Task directions -
Copy nothing from the entries below except the lines from the one containing "eapply does_mono; [|by" through the one containing "[apply keeps_cancel_parent|by apply", and copy those exactly.

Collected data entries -
********

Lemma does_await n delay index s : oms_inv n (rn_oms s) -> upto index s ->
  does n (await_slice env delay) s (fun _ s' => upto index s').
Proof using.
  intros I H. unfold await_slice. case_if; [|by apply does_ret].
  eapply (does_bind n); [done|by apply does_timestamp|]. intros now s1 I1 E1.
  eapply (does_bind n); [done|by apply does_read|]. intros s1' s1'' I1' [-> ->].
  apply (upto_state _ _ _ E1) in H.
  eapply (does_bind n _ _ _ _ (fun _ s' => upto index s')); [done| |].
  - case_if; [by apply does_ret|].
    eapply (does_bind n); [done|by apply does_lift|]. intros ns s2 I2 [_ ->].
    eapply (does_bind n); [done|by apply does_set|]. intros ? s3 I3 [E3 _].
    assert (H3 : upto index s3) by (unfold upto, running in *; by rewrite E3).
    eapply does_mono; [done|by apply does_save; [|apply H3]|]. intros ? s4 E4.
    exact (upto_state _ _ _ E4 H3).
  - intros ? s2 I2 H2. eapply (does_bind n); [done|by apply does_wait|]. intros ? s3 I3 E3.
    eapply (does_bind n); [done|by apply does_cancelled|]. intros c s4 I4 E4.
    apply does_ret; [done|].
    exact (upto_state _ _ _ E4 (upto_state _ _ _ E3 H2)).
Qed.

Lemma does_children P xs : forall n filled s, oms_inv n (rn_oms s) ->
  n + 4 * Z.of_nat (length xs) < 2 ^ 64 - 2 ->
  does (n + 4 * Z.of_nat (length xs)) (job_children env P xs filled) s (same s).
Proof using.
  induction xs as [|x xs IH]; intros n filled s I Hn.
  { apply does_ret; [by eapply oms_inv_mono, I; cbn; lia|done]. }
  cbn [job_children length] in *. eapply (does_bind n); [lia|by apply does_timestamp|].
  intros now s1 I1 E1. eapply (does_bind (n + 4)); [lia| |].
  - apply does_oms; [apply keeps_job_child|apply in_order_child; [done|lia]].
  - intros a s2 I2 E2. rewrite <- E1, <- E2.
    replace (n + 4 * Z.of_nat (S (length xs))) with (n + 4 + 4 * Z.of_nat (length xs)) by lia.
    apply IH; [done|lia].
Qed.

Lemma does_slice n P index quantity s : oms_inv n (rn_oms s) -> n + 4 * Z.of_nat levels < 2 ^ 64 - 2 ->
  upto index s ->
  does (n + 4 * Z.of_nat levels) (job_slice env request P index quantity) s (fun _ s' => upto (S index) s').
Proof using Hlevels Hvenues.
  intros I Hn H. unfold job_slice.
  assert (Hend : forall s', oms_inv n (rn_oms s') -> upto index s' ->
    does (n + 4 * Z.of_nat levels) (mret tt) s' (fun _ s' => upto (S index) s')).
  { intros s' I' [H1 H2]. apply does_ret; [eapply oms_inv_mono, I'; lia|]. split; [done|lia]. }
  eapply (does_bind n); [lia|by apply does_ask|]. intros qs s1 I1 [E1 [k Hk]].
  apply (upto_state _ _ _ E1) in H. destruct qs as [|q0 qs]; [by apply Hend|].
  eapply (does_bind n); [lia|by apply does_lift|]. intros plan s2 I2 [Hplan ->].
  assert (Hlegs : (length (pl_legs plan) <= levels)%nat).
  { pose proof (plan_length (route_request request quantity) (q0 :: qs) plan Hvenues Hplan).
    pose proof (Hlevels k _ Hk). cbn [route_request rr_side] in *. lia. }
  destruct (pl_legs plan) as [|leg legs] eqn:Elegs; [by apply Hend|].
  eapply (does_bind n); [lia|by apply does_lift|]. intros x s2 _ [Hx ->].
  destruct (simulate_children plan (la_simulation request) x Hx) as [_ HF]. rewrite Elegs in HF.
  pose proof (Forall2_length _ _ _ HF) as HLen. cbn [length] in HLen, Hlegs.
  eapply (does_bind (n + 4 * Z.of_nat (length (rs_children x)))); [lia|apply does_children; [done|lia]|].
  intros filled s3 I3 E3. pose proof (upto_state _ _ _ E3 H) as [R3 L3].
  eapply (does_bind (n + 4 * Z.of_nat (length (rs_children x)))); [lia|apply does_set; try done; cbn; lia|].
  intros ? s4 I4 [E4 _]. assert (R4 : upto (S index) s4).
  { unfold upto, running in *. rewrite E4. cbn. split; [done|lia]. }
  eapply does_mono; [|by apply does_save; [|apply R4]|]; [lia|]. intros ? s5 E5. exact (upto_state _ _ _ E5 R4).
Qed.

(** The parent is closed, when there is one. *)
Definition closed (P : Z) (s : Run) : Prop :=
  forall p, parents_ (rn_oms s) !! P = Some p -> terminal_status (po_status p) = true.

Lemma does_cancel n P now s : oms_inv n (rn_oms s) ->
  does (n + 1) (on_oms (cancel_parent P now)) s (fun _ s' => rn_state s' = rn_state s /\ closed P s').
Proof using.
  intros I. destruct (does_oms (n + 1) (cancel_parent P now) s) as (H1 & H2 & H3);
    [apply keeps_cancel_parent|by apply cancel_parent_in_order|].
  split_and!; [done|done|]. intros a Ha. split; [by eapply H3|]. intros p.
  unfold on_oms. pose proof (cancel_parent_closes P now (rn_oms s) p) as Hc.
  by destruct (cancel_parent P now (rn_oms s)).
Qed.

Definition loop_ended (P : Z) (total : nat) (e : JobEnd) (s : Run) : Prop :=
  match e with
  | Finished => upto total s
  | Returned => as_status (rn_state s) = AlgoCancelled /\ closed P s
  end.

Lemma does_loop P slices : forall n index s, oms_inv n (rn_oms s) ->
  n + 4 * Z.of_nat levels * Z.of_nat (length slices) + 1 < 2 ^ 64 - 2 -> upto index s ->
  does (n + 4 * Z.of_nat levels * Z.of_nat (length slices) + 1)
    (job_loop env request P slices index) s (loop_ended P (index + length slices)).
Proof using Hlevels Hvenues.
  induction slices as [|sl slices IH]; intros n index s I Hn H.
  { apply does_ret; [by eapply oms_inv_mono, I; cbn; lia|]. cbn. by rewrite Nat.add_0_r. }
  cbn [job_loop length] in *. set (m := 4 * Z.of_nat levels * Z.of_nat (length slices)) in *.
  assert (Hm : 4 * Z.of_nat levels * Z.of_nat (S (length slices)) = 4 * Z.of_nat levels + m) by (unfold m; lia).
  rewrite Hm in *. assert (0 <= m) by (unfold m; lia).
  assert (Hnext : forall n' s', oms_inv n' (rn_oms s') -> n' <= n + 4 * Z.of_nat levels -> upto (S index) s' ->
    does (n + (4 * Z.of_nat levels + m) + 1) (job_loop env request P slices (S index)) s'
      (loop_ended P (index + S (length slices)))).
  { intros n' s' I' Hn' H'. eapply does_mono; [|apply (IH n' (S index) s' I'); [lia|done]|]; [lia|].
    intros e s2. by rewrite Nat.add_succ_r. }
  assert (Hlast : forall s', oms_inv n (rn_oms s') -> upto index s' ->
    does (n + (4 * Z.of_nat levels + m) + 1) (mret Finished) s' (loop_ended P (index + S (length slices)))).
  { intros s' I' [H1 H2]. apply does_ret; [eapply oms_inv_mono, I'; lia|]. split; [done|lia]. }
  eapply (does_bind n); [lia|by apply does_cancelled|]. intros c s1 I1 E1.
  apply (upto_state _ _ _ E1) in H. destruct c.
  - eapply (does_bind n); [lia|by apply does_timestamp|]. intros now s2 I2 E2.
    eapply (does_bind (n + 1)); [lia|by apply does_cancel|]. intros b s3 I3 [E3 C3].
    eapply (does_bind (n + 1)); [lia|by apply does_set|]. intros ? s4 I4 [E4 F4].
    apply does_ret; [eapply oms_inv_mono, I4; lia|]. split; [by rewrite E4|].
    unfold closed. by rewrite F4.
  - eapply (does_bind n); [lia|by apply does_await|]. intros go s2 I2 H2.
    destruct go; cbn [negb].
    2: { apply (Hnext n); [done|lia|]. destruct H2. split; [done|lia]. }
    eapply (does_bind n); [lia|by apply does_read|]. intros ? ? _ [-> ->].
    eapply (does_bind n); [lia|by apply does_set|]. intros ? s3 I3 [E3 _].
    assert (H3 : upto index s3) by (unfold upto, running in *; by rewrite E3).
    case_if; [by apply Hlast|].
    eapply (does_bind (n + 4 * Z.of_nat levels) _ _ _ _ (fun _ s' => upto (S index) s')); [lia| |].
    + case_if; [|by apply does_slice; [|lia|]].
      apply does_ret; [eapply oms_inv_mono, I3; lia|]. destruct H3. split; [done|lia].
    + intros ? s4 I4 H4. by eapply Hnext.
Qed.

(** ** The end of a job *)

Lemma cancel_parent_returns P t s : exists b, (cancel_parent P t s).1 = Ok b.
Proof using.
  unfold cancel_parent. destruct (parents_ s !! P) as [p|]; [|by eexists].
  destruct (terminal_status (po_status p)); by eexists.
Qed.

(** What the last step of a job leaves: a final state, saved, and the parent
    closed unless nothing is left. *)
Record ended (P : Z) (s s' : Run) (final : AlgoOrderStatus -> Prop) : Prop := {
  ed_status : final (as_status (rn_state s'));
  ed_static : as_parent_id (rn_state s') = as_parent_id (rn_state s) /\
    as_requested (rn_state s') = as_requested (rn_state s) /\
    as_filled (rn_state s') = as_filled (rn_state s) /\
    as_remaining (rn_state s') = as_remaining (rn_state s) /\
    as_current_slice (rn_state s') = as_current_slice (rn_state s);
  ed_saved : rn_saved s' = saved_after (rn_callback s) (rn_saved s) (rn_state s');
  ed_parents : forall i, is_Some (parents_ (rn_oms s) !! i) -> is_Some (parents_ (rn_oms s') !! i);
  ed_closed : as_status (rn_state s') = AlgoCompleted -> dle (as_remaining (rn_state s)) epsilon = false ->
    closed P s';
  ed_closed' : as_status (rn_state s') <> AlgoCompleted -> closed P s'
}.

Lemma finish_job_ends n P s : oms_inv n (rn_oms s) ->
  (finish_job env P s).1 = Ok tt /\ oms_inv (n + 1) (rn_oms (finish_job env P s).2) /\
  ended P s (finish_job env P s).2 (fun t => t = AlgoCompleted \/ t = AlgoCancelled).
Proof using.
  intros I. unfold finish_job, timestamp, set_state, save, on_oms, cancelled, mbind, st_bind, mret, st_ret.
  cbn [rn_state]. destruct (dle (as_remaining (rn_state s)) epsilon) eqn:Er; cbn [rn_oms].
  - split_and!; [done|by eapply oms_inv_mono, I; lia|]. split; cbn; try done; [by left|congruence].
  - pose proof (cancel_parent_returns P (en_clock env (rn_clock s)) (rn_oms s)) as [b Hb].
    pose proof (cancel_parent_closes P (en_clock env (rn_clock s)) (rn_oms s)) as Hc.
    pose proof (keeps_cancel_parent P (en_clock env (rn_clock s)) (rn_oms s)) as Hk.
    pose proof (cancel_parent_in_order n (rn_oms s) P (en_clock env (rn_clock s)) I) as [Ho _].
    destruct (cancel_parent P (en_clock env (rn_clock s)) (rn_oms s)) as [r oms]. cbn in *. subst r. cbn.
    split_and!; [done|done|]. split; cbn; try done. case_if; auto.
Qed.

********

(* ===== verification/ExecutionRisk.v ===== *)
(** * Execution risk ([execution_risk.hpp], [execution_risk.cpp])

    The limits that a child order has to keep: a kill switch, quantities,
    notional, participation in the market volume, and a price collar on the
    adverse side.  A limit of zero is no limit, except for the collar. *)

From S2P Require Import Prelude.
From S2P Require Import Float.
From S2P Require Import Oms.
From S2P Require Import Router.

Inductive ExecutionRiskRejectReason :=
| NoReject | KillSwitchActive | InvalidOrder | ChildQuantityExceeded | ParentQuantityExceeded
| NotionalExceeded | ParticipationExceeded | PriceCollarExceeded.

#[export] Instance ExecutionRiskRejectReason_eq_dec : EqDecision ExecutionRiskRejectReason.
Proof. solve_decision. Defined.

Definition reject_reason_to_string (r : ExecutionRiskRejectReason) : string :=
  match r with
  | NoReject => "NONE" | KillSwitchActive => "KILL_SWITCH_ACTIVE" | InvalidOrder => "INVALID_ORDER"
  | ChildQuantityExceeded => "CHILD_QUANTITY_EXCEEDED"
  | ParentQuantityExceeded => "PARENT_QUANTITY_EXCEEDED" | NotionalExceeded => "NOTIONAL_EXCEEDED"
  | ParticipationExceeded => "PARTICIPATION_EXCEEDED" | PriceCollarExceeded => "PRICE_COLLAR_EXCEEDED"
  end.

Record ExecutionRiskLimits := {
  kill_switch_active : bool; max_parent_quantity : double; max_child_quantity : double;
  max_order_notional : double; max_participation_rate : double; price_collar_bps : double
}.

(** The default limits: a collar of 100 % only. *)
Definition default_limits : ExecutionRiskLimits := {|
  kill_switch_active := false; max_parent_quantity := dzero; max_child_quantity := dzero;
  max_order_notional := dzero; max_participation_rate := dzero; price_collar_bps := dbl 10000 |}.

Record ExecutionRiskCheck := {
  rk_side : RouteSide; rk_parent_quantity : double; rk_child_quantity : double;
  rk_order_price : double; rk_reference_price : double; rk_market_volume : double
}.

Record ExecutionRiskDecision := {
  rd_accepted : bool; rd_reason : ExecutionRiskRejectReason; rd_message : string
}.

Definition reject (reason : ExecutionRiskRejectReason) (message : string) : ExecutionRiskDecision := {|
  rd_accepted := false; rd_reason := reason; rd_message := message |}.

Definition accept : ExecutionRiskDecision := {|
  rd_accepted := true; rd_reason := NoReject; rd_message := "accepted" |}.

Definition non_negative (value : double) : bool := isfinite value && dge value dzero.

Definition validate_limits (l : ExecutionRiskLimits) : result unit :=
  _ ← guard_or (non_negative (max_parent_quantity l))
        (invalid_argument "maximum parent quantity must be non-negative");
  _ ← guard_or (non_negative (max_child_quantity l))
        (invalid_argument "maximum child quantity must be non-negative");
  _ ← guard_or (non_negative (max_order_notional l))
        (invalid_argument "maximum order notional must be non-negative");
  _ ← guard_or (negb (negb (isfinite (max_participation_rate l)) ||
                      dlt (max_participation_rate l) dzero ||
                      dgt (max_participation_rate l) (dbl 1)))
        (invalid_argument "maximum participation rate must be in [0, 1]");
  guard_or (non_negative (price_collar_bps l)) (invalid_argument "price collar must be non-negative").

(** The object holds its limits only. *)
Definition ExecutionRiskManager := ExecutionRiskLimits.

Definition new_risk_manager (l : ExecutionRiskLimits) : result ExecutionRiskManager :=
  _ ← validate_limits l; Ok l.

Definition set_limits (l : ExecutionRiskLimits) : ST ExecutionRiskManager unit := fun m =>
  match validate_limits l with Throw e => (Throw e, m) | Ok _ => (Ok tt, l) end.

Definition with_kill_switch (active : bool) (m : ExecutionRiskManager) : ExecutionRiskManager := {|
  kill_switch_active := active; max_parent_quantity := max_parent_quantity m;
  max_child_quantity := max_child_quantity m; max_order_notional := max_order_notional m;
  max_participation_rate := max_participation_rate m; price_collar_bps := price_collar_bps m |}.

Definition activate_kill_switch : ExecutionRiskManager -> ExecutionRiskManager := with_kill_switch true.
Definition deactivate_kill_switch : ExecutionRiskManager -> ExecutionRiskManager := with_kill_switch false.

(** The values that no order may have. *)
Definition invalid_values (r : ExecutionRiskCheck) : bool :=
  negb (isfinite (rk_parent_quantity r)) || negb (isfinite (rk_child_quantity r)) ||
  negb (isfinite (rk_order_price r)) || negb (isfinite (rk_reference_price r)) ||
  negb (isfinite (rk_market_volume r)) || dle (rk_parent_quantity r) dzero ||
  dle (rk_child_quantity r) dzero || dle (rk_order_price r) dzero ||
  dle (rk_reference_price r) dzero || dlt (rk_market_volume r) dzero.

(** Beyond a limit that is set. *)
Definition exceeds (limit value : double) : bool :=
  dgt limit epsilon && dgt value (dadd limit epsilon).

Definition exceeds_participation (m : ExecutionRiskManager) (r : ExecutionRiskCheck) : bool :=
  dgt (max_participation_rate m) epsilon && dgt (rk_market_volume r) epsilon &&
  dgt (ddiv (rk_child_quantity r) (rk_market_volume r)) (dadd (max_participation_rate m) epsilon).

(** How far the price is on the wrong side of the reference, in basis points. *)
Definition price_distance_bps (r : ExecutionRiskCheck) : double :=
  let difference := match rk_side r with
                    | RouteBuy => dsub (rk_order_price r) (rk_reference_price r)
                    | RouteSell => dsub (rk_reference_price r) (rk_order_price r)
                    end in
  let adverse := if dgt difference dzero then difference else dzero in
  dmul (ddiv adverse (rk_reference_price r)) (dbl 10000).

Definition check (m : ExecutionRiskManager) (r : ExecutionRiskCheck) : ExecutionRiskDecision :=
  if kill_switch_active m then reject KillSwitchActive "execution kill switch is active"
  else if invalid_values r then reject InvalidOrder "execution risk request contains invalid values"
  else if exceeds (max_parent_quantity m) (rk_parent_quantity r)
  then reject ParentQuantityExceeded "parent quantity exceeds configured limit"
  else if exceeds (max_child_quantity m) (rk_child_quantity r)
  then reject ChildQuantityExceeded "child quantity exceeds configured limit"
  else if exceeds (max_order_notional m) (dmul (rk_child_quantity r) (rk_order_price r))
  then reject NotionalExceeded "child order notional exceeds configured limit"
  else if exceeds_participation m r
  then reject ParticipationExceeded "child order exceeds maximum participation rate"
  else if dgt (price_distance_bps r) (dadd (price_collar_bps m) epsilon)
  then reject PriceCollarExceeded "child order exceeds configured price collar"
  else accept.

********

Exercise answer -
  eapply does_mono; [|by apply does_save; [|apply R4]|]; [lia|]. intros ? s5 E5. exact (upto_state _ _ _ E5 R4).
Qed.

(** The parent is closed, when there is one. *)
Definition closed (P : Z) (s : Run) : Prop :=
  forall p, parents_ (rn_oms s) !! P = Some p -> terminal_status (po_status p) = true.

Lemma does_cancel n P now s : oms_inv n (rn_oms s) ->
  does (n + 1) (on_oms (cancel_parent P now)) s (fun _ s' => rn_state s' = rn_state s /\ closed P s').
Proof using.
  intros I. destruct (does_oms (n + 1) (cancel_parent P now) s) as (H1 & H2 & H3);
    [apply keeps_cancel_parent|by apply cancel_parent_in_order|].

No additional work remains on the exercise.